Nas águas turbulentas ao largo das Outer Banks da Carolina do Norte, onde a fria Corrente do Labrador choca com a quente Corrente do Golfo nos infames Diamond Shoals — conhecidos como o “Cemitério do Atlântico” —, uma visão ousada tomou forma em 1959. Magnata têxtil e pescador apaixonado, Willis Slane, frustrado com barcos de madeira que recuavam diante das ondas de Cape Hatteras, reuniu pescadores e investidores para criar algo inquebrável. Com o pioneiro da fibra de vidro Don Mucklow na produção e o jovem arquiteto naval Jack Hargrave no design, fundaram a Hatteras Yacht Company em High Point, Carolina do Norte. Missão: construir uma embarcação capaz de caçar marlim sem recuar.
A aposta de Slane na fibra de vidro — alternativa leve e imune à podridão — desencadeou uma revolução.
O Knit Wits inaugural, um sportfisher conversível de 41 pés lançado em 1960, navegou a mais de 30 nós em mares revoltos, provando que a fibra de vidro suportava a brutalidade offshore. Não era apenas um barco; era uma declaração de domínio, estabelecendo o padrão ouro para iates de produção com sua proa alargada, entrada afiada e casco inflexível.
Os anos 1960 rugiram com expansão. Em 1962, a Hatteras revelou o primeiro iate a motor de fibra de vidro do mundo, o 41 Double Cabin, combinando luxo e navegabilidade. Os modelos proliferaram — express de 34 pés, conversíveis de 50 pés — atendendo a um mercado de lazer pós-guerra em ascensão. A tragédia atingiu em 1965 com a morte de Slane aos 44 anos, mas sob David R. Parker, a empresa avançou, abrindo uma vasta fábrica em New Bern em 1967 para atender à demanda por construções maiores.
Ventos econômicos contrários e crises de petróleo testaram a Hatteras nos anos 1970, mas a inovação prevaleceu. A década viu o lançamento da icônica série de 53 pés — o modelo mais produzido, com 349 iates a motor e 224 conversíveis — e do Long Range Cruiser, modelo para travessias transoceânicas eficientes. Nos anos 1980, apesar de recessões, a Hatteras ultrapassou limites com sportfishers de 70 e 80 pés, depois superyachts de 100 pés, elogiados por detalhes superdimensionados como cascos a vácuo e isolamento acústico.
Os anos 1990 trouxeram mudanças corporativas: Genmar Industries adquiriu a Hatteras em 1990, seguida pela Brunswick Corporation em 1996, injetando recursos para luxo semi-personalizado.

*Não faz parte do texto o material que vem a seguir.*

(** * The e-mail browser agent: workflow nodes, confirmation sub-protocol,
      query interpretation fallback and outbound threading headers.

    A shallow embedding of [src/workflows/agent_workflow.py],
    [src/task_executor.py], [src/query_engine.py] and [src/email_sender.py].

    Conventions.
    - A Python [str] is a [string]; [Optional[T]] is [option T]; a [dict]
      that is only read with [.get] is a [gmap string pyval]; a [dict] that
      is iterated or written is a list of pairs in insertion order.
    - A value of type [Any] is a [pyval]; the code only ever tests such a
      value for truth, formats it with [str()] or hands it on.
    - A call that may raise returns a [result]; [exn] stands for the
      instances of Python's [Exception], which is what every [except
      Exception] clause of the sources catches.
    - The external services (LLM chain, output parser, browser agent, SMTP
      session, confirmation channel) are section variables. *)

From Stdlib Require Import ZArith String Ascii List Bool Lia.
From stdpp Require Import base strings gmap list pretty.
Import ListNotations.

Local Open Scope string_scope.

(** ** Python values *)

Module Py.

(** The part of [Any] that the sources observe. [PyObj truth text] is any
    other object (a list, a dict, a page result ...), known by its truth
    value and by what [str()] makes of it. *)
Inductive pyval : Type :=
| PyNone
| PyBool (b : bool)
| PyInt (z : Z)
| PyStr (s : string)
| PyObj (truth : bool) (text : string).

(** [bool(v)], as tested by [if v:] and by [and] / [or]. *)
Definition truthy (v : pyval) : bool :=
  match v with
  | PyNone => false
  | PyBool b => b
  | PyInt z => negb (Z.eqb z 0)
  | PyStr s => negb (String.eqb s EmptyString)
  | PyObj t _ => t
  end.

(** [str(v)], as produced by an f-string field. *)
Definition py_str (v : pyval) : string :=
  match v with
  | PyNone => "None"
  | PyBool true => "True"
  | PyBool false => "False"
  | PyInt z => pretty z
  | PyStr s => s
  | PyObj _ t => t
  end.

(** The empty list literal [[]]. *)
Definition empty_list : pyval := PyObj false "[]".

(** Truth of an [Optional[str]]: [None] and the empty string are false. *)
Definition str_truthy (o : option string) : bool :=
  match o with
  | Some s => negb (String.eqb s EmptyString)
  | None => false
  end.

(** Line feed, the character written [\n] in the sources. *)
Definition LF : string := String "010"%char EmptyString.

(** [sep.join(parts)]. *)
Fixpoint join (sep : string) (parts : list string) : string :=
  match parts with
  | [] => EmptyString
  | [p] => p
  | p :: rest => p +:+ sep +:+ join sep rest
  end.

(** [enumerate(xs, start)]. *)
Fixpoint enumerate {A : Type} (start : nat) (xs : list A) : list (nat * A) :=
  match xs with
  | [] => []
  | x :: rest => (start, x) :: enumerate (S start) rest
  end.

(** Exceptions (instances of [Exception]). *)
Inductive exn : Type :=
| TypeError_multiple_values (callee kw : string)
    (* callee() got multiple values for keyword argument 'kw' *)
| AttributeError_NoneType (attr : string)
    (* 'NoneType' object has no attribute 'attr' *)
| KeyError (key : string)
    (* a mapping does not take key *)
| ServiceError (msg : string).
    (* raised by an external service: network, API, parser, SMTP ... *)

(** [str(e)], up to the wording of library messages. CPython prints the
    callee of a [TypeError] with its module path in front; [callee] is that
    qualified name. *)
Definition exn_str (e : exn) : string :=
  match e with
  | TypeError_multiple_values callee kw =>
      callee +:+ "() got multiple values for keyword argument '" +:+ kw +:+ "'"
  | AttributeError_NoneType attr =>
      "'NoneType' object has no attribute '" +:+ attr +:+ "'"
  | KeyError key => "'" +:+ key +:+ "'"
  | ServiceError msg => msg
  end.

Inductive result (A : Type) : Type :=
| Return (a : A)
| Raise (e : exn).
Arguments Return {A} a.
Arguments Raise {A} e.

Definition bind {A B : Type} (r : result A) (k : A -> result B) : result B :=
  match r with
  | Return a => k a
  | Raise e => Raise e
  end.

(** [try: body except Exception as e: handler(e)]. *)
Definition try_except {A : Type} (body : result A) (handler : exn -> result A)
  : result A :=
  match body with
  | Return a => Return a
  | Raise e => handler e
  end.

End Py.
Import Py.

Notation "x <- r ;; k" := (bind r (fun x => k))
  (at level 100, r at next level, right associativity).

(** ** [email_sender.py] *)

Module EmailSender.

(** A [MIMEMultipart('alternative')] under construction: the headers this
    code assigns, in order, and the attached [MIMEText] parts as
    (subtype, text). *)
Record message : Type := {
  headers : list (string * string);
  parts : list (string * string)
}.

Definition empty_message : message := {| headers := []; parts := [] |}.

(** [message[name] = value]: appends a header field. *)
Definition set_header (name value : string) (m : message) : message :=
  {| headers := headers m ++ [(name, value)]; parts := parts m |}.

(** [message.attach(MIMEText(text, subtype))]. *)
Definition attach (subtype text : string) (m : message) : message :=
  {| headers := headers m; parts := parts m ++ [(subtype, text)] |}.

A propriedade mudou novamente em 2013, quando a Versa Capital Management a comprou junto com a marca irmã Cabo Yachts. Os desafios persistiram — venda da Brunswick em 2021 para a White River Marine Group (afiliada de Johnny Morris, fundador da Bass Pro Shops) em meio a flutuações de mercado —, mas a Hatteras se recuperou com determinação. As demissões de 80 trabalhadores em New Bern em 2023, ligadas a pressões econômicas e investimentos em ferramentas, foram um pivô, não uma pausa. Em 2024, o estaleiro revelou três modelos de alto desempenho, sinalizando um renascimento sob a visão de Morris de um hub de inovação costeira.